--- Extracted records ---
****

(** Whatever [Convert] returns, a configuration comes with no error and an
    error with no configuration. *)
Lemma Convert_result_shape (args : Arguments) (h : store) :
  (exists cfg h', Convert args h = ((Some cfg, None), h')) \/
  (exists err, Convert args h = ((None, Some err), h)).
Proof.
  unfold Convert. destruct (Histogram_Convert (Histogram args)) as [hc|err].
  - destruct (convertAggregationTemporality _) as [t [err|]].
    + right. eauto.
    + left. destruct (append _ _ _) as [s h']. eauto.
  - right. eauto.
Qed.

(** C2, as amended. On a value that [Validate] accepts and whose histogram
    block converts, [Convert] returns a configuration whose dimensions are the
    descriptors of the value, as many and in the same order, each with the
    name and the default of its descriptor; for the two descriptors
    [http.method] and [http.status_code] (default ["200"]) the result has
    exactly these two entries in this order. *)
Theorem Convert_preserves_dimensions (args : Arguments) (h : store)
    (histogram : OtelHistogramConfig) :
  Validate args = None ->
  Histogram_Convert (Histogram args) = inl histogram ->
  exists cfg h',
    Convert args h = ((Some cfg, None), h') /\
    length (Config_Dimensions cfg) = length (Dimensions args) /\
    (forall i d, Dimensions args !! i = Some d ->
       exists d', Config_Dimensions cfg !! i = Some d' /\
                  Otel_Name d' = Name d /\ Otel_Default d' = Default d) /\
    (Dimensions args =
       [ {| Name := "http.method"; Default := None |};
         {| Name := "http.status_code"; Default := Some "200" |} ] ->
     Config_Dimensions cfg =
       [ {| Otel_Name := "http.method"; Otel_Default := None |};
         {| Otel_Name := "http.status_code"; Otel_Default := Some "200" |} ]).
Proof.
  intros Hv Hh. apply Validate_None in Hv as (_ & _ & Ht).
  rewrite (Convert_success args h histogram Hh Ht). cbn zeta.
  eexists _, _. split; [reflexivity|]. cbn [Config_Dimensions].
  rewrite convert_dimensions_map. split; [apply length_map|]. split.
  - intros i d Hd. exists (Dimension_Convert d). split; [|split; reflexivity].
    rewrite list_lookup_fmap, Hd. reflexivity.
  - intros ->. reflexivity.
Qed.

****

--- Instructions for the task ---
All the lines above should appear again in the answer, exactly as written.

--- Exercise result ---
(** Whatever [Convert] returns, a configuration comes with no error and an
    error with no configuration. *)
Lemma Convert_result_shape (args : Arguments) (h : store) :
  (exists cfg h', Convert args h = ((Some cfg, None), h')) \/
  (exists err, Convert args h = ((None, Some err), h)).
Proof.
  unfold Convert. destruct (Histogram_Convert (Histogram args)) as [hc|err].
  - destruct (convertAggregationTemporality _) as [t [err|]].
    + right. eauto.
    + left. destruct (append _ _ _) as [s h']. eauto.
  - right. eauto.
Qed.

(** C2, as amended. On a value that [Validate] accepts and whose histogram
    block converts, [Convert] returns a configuration whose dimensions are the
    descriptors of the value, as many and in the same order, each with the
    name and the default of its descriptor; for the two descriptors
    [http.method] and [http.status_code] (default ["200"]) the result has
    exactly these two entries in this order. *)
Theorem Convert_preserves_dimensions (args : Arguments) (h : store)
    (histogram : OtelHistogramConfig) :
  Validate args = None ->
  Histogram_Convert (Histogram args) = inl histogram ->
  exists cfg h',
    Convert args h = ((Some cfg, None), h') /\
    length (Config_Dimensions cfg) = length (Dimensions args) /\
    (forall i d, Dimensions args !! i = Some d ->
       exists d', Config_Dimensions cfg !! i = Some d' /\
                  Otel_Name d' = Name d /\ Otel_Default d' = Default d) /\
    (Dimensions args =
       [ {| Name := "http.method"; Default := None |};
         {| Name := "http.status_code"; Default := Some "200" |} ] ->
     Config_Dimensions cfg =
       [ {| Otel_Name := "http.method"; Otel_Default := None |};
         {| Otel_Name := "http.status_code"; Otel_Default := Some "200" |} ]).
Proof.
  intros Hv Hh. apply Validate_None in Hv as (_ & _ & Ht).
  rewrite (Convert_success args h histogram Hh Ht). cbn zeta.
  eexists _, _. split; [reflexivity|]. cbn [Config_Dimensions].
  rewrite convert_dimensions_map. split; [apply length_map|]. split.
  - intros i d Hd. exists (Dimension_Convert d). split; [|split; reflexivity].
    rewrite list_lookup_fmap, Hd. reflexivity.
  - intros ->. reflexivity.
Qed.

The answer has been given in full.